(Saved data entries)
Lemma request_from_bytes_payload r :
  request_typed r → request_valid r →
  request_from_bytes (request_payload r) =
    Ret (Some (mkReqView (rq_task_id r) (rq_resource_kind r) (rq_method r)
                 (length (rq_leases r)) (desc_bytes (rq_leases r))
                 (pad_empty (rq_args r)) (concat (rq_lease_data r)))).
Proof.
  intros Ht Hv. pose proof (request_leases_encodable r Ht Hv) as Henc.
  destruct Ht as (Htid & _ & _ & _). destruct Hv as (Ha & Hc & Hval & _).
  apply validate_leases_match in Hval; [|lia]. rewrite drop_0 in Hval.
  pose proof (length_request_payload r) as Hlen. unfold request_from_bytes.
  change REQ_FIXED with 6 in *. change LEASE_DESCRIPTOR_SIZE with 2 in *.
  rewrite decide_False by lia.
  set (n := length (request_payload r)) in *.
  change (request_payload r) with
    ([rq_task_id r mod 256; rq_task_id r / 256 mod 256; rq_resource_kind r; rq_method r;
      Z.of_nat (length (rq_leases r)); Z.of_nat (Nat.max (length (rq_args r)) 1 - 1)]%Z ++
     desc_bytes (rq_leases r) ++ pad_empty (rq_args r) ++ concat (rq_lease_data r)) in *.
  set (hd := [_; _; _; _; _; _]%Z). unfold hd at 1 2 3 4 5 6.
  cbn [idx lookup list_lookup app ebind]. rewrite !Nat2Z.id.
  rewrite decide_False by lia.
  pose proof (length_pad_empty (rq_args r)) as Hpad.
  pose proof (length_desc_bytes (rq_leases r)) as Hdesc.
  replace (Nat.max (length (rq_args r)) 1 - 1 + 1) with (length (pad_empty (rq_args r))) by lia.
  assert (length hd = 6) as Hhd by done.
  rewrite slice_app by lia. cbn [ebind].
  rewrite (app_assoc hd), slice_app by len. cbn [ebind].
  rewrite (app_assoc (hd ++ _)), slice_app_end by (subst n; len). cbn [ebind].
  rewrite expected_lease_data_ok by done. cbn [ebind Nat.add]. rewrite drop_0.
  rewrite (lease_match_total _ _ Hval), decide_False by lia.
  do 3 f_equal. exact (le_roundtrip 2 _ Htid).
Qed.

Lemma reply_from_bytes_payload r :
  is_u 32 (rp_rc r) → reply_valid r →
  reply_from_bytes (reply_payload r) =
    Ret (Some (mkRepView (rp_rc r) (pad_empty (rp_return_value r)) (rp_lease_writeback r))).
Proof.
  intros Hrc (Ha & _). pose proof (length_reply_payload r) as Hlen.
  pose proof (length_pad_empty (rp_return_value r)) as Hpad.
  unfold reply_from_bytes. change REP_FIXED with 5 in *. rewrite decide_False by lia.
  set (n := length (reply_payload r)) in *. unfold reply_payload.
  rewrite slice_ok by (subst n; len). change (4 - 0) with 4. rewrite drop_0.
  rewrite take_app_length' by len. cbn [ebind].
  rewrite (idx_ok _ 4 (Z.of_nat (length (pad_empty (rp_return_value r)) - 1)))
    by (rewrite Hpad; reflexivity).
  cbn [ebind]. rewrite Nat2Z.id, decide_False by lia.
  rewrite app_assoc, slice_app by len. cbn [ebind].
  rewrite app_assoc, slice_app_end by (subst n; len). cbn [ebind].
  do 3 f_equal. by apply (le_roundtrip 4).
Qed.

## Exercise directions
For this exercise, copy the lines from the one that contains "rewrite slice_ok by" through the last line of the records, exactly and only those.

## Written response
  rewrite slice_ok by (subst n; len). change (4 - 0) with 4. rewrite drop_0.
  rewrite take_app_length' by len. cbn [ebind].
  rewrite (idx_ok _ 4 (Z.of_nat (length (pad_empty (rp_return_value r)) - 1)))
    by (rewrite Hpad; reflexivity).
  cbn [ebind]. rewrite Nat2Z.id, decide_False by lia.
  rewrite app_assoc, slice_app by len. cbn [ebind].
  rewrite app_assoc, slice_app_end by (subst n; len). cbn [ebind].
  do 3 f_equal. by apply (le_roundtrip 4).
Qed.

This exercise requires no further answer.